[WHAT YOU NEED TO DO]
Repeat precisely the span of lines below that opens with the line containing "wp (remove_body id" and closes with the line containing "unfold remove_body. rewrite", both included.

[Stored items]
Start of Block
(** Taking out the entry [e]. *)
Lemma remove_first id f a base prev e l k m hd (Q : (Z * Z) + unit -> wl E W -> Prop) :
  chain m base (blk e) (e :: l) -> NoDup (blocks (e :: l)) -> 0 <= base -> fn e = f -> ctx e = a ->
  (prev = 0 \/ is_Some (m !! prev) /\ (prev ∉ blocks (e :: l))) ->
  (forall m' t', chain m' base t' l -> (forall q, q <> prev -> (q ∉ blocks (e :: l)) -> m' !! q = m !! q) ->
     dom m' = dom m ∖ {[blk e]} -> (prev <> 0 -> m' !! prev = with_next t' <$> m !! prev) ->
     Q (inr tt) (Wl (freed (blk e) k) m' (if prev =? 0 then <[Z.to_nat id := t']> hd else hd))) ->
  wp (remove_body id f a (blk e, prev)) (Wl k m hd) Q.
Proof.
  intros Hall Hnd Hb <- <- Hprev HQ. pose proof Hall as (_ & He0 & Hde & n & He & Hc). apply NoDup_cons in Hnd as [Hel Hnd].
  unfold remove_body. rewrite (proj2 (Z.eqb_neq _ _)) by done. apply wp_bind. eapply wp_load; [done|]. cbn.
  rewrite !Z.eqb_refl. cbn.
  set (m1 := if prev =? 0 then m else match m !! prev with Some t => <[prev := with_next n t]> m | None => m end).
  set (hd1 := if prev =? 0 then <[Z.to_nat id := n]> hd else hd).
  assert (Hm1 : forall q, q <> prev -> m1 !! q = m !! q).
  { intros q Hq. unfold m1. destruct (prev =? 0); [done|]. destruct (m !! prev); lookups. }
  assert (Hdom : dom m1 = dom m).
  { unfold m1. destruct (prev =? 0); [done|]. destruct (m !! prev) eqn:Ep; [|done]. apply dom_update. by eexists. }
  assert (Hprev1 : prev <> 0 -> m1 !! prev = with_next n <$> m !! prev).
  { intros Hp0. unfold m1. rewrite (proj2 (Z.eqb_neq _ _)) by done. destruct (m !! prev) eqn:Ep; cbn; lookups. }
  assert (Hin : forall q, q ∈ blocks (e :: l) -> q <> prev).
  { intros q Hq ->. destruct Hprev as [->|[_ Hp]]; [by apply (chain_nonzero _ _ _ _ _ Hall Hq)|]. by apply Hp. }
  apply wp_bind, (wp_mono _ _ (fun _ s' => s' = Wl k m1 hd1)).
  { unfold m1, hd1. destruct (Z.eqb_spec prev 0) as [|Hp0]; [by apply wp_modify|].
    destruct Hprev as [|[[t Ht] _]]; [done|]. eapply wp_update; [done|done|]. by rewrite Ht. }
  intros _ s' ->. apply wp_bind. assert (Hep : blk e <> prev) by (apply Hin, elem_of_cons; by left).
  destruct l as [|y l].
  - cbn in Hc. subst n. apply wp_ret, wp_bind. eapply wp_free; [by rewrite Hm1|]. apply wp_ret, HQ.
    + done.
    + intros q Hqp [Hqe _]%not_elem_of_cons. lookups. by apply Hm1.
    + by rewrite dom_delete_L, Hdom.
    + intros Hp0. lookups. by apply Hprev1.
  - pose proof Hc as (-> & Hy0 & Hdy & n' & Hy & Hc'). rewrite (proj2 (Z.eqb_neq _ _)) by done.
    assert (Hyp : blk y <> prev) by (apply Hin, elem_of_cons; right; apply elem_of_cons; by left).
    assert (Hye : blk y <> blk e) by (intros E1; apply Hel, elem_of_cons; by left).
    eapply wp_update; [by rewrite Hm1| |].
    { unfold with_time. cbn. rewrite wrap_id by lia. by replace (due y - due e + (due e - base)) with (due y - base) by lia. }
    apply wp_bind. eapply wp_free; [lookups; by rewrite Hm1|]. apply wp_ret, HQ.
    + split; [done|]. split; [done|]. split; [lia|]. exists n'. split; [by lookups|]. eapply chain_frame; [|done].
      intros q Hq. apply NoDup_cons in Hnd as [Hyl _].
      assert (q <> blk e /\ q <> blk y) as [? ?] by (split; intros ->; [apply Hel; by right|done]). lookups. apply Hm1, Hin.
      right. by right.
    + intros q Hqp [Hqe [Hqy _]%not_elem_of_cons]%not_elem_of_cons. lookups. by apply Hm1.
    + rewrite dom_delete_L, dom_update, Hdom by (rewrite Hm1 by done; by eexists). done.
    + intros Hp0. lookups. by apply Hprev1.
Qed.

Lemma remove_loop id f a base t prev l k m hd fuel (Q : unit -> wl E W -> Prop) :
  chain m base t l -> NoDup (blocks l) -> 0 <= base -> (length l < fuel)%nat ->
  (if prev =? 0 then hd !! Z.to_nat id = Some t
   else exists x, m !! prev = Some x /\ next x = t /\ (prev ∉ blocks l)) ->
  match pick f a l with
  | None => Q tt (Wl k m hd)
  | Some (e, l') => forall m' t', chain m' base t' l' -> (forall q, q <> prev -> (q ∉ blocks l) -> m' !! q = m !! q) ->
      dom m' = dom m ∖ {[blk e]} -> (prev <> 0 -> m' !! prev = with_next t' <$> m !! prev) ->
      Q tt (Wl (freed (blk e) k) m' (if prev =? 0 then <[Z.to_nat id := t']> hd else hd))
  end ->
  wp (mloop fuel (remove_body id f a) (t, prev)) (Wl k m hd) Q.
Proof.
  revert base t prev fuel Q. induction l as [|e l IH]; intros base t prev fuel Q Hc Hnd Hb Hfuel Hprev HQ;
    (destruct fuel as [|fuel]; [lia|]); cbn [mloop]; apply wp_bind.
  - cbn in Hc. subst t. unfold remove_body. cbn. by apply wp_ret, wp_ret.
  - pose proof Hc as (-> & He0 & Hde & n & He & Hc'). cbn [pick] in HQ.
    destruct ((fn e =? f) && (ctx e =? a)) eqn:Ef.
    + apply andb_true_iff in Ef as [Ef%Z.eqb_eq Ea%Z.eqb_eq]. eapply remove_first; try done.
      { destruct (Z.eqb_spec prev 0); [by left|]. destruct Hprev as (x & Hx & _ & Hp). right. split; [by eexists|done]. }
    + unfold remove_body at 1. rewrite (proj2 (Z.eqb_neq _ _)) by done. apply wp_bind. eapply wp_load; [done|]. cbn. rewrite Ef.
      apply wp_ret. pose proof Hnd as [Hel Hnd']%NoDup_cons. eapply (IH (due e)); try done; [lia|cbn in Hfuel; lia| |].
      { rewrite (proj2 (Z.eqb_neq _ _)) by done. by eexists. }
      rewrite (proj2 (Z.eqb_neq (blk e) 0)) by done.
      destruct (pick f a l) as [[e1 l1]|]; [|done]. intros m' t' Hc1 Hf Hdom Hnext. specialize (Hnext He0).
      rewrite He in Hnext. cbn in Hnext. assert (Hep : blk e <> prev).
      { intros <-. rewrite (proj2 (Z.eqb_neq _ _)) in Hprev by done. destruct Hprev as (x & _ & _ & Hp). apply Hp. left. }
      replace hd with (if prev =? 0 then <[Z.to_nat id := blk e]> hd else hd)
        by (destruct (prev =? 0); [by apply list_insert_id|done]).
      apply HQ; [do 3 (split; [done|]); by exists t'| |done|].
      * intros q Hqp [Hqe Hq]%not_elem_of_cons. by apply Hf.
      * intros Hp0. rewrite (proj2 (Z.eqb_neq _ _)) in Hprev by done. destruct Hprev as (x & Hx & <- & [_ Hp]%not_elem_of_cons).
        rewrite Hf, Hx by done. cbn. by rewrite with_next_same.
Qed.

Lemma untimeout_spec id f a k m hd p l (Q : unit -> wl E W -> Prop) :
  hd !! Z.to_nat id = Some p -> chain m 0 p l -> NoDup (blocks l) -> (length l <= size m)%nat ->
  match pick f a l with
  | None => Q tt (Wl k m hd)
  | Some (e, l') => forall m' p', chain m' 0 p' l' -> (forall q, q <> 0 -> (q ∉ blocks l) -> m' !! q = m !! q) ->
      dom m' = dom m ∖ {[blk e]} -> Q tt (Wl (freed (blk e) k) m' (<[Z.to_nat id := p']> hd))
  end ->
  wp (tls_untimeout_p id f a) (Wl k m hd) Q.
Proof.
  intros Hid Hc Hnd Hsize HQ. unfold tls_untimeout_p, get_head. apply wp_bind, wp_bind, wp_gets. eapply wp_must; [done|].
  destruct (Z.eqb_spec p 0) as [->|Hp0].
  - destruct l as [|e l]; [|by destruct Hc as (_ & ? & _)]. by apply wp_ret.
  - apply wp_bind, wp_gets, (remove_loop id f a 0 p 0 l); try done; [cbn; lia|].
    destruct (pick f a l) as [[e l']|]; [|done]. intros m' t' Hc' Hf Hdom _. by apply HQ.
Qed.

(** ** Waiting *)

(** The first entry falls due and leaves the chain. *)
Lemma chain_expire m e l n :
  chain m 0 (blk e) (e :: l) -> NoDup (blocks (e :: l)) -> m !! blk e = Some (Timeo n (due e) (fn e) (ctx e)) ->
  chain (delete (blk e) m) 0 n (overtaken (due e) <$> l).
Proof using.
  intros (_ & He0 & Hde & n' & He & Hc) [Hel _]%NoDup_cons He'. rewrite He in He'. injection He' as -> _.
  eapply chain_frame with (m := m).
  - intros q Hq. assert (q <> blk e) by (intros ->; apply Hel; by rewrite <- list_fmap_compose in Hq). lookups.
  - rewrite <- (Z.sub_diag (due e)). apply chain_map; [done|lia|done].
Qed.

(** Less time left for everybody. *)
Lemma chain_sooner m e l n d :
  chain m 0 (blk e) (e :: l) -> NoDup (blocks (e :: l)) -> m !! blk e = Some (Timeo n (due e) (fn e) (ctx e)) ->
  0 <= d <= due e ->
  chain (<[blk e := Timeo n (due e - d) (fn e) (ctx e)]> m) 0 (blk e) (sooner d <$> e :: l).
Proof using.
  intros (_ & He0 & Hde & n' & He & Hc) [Hel _]%NoDup_cons He' Hd. rewrite He in He'. injection He' as -> _.
  split; [done|]. split; [done|]. split; [cbn; lia|]. exists n. split; [rewrite lookup_insert_eq; cbn; by rewrite Z.sub_0_r|].
  eapply chain_frame with (m := m).
  - intros q Hq. assert (blk e <> q) by (intros <-; apply Hel; by rewrite <- list_fmap_compose in Hq). lookups.
  - cbn. apply chain_map; [done|lia|done].
Qed.
End code.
End of Block
[RESULT]
  wp (remove_body id f a (blk e, prev)) (Wl k m hd) Q.
Proof.
  intros Hall Hnd Hb <- <- Hprev HQ. pose proof Hall as (_ & He0 & Hde & n & He & Hc). apply NoDup_cons in Hnd as [Hel Hnd].
  unfold remove_body. rewrite (proj2 (Z.eqb_neq _ _)) by done. apply wp_bind. eapply wp_load; [done|]. cbn.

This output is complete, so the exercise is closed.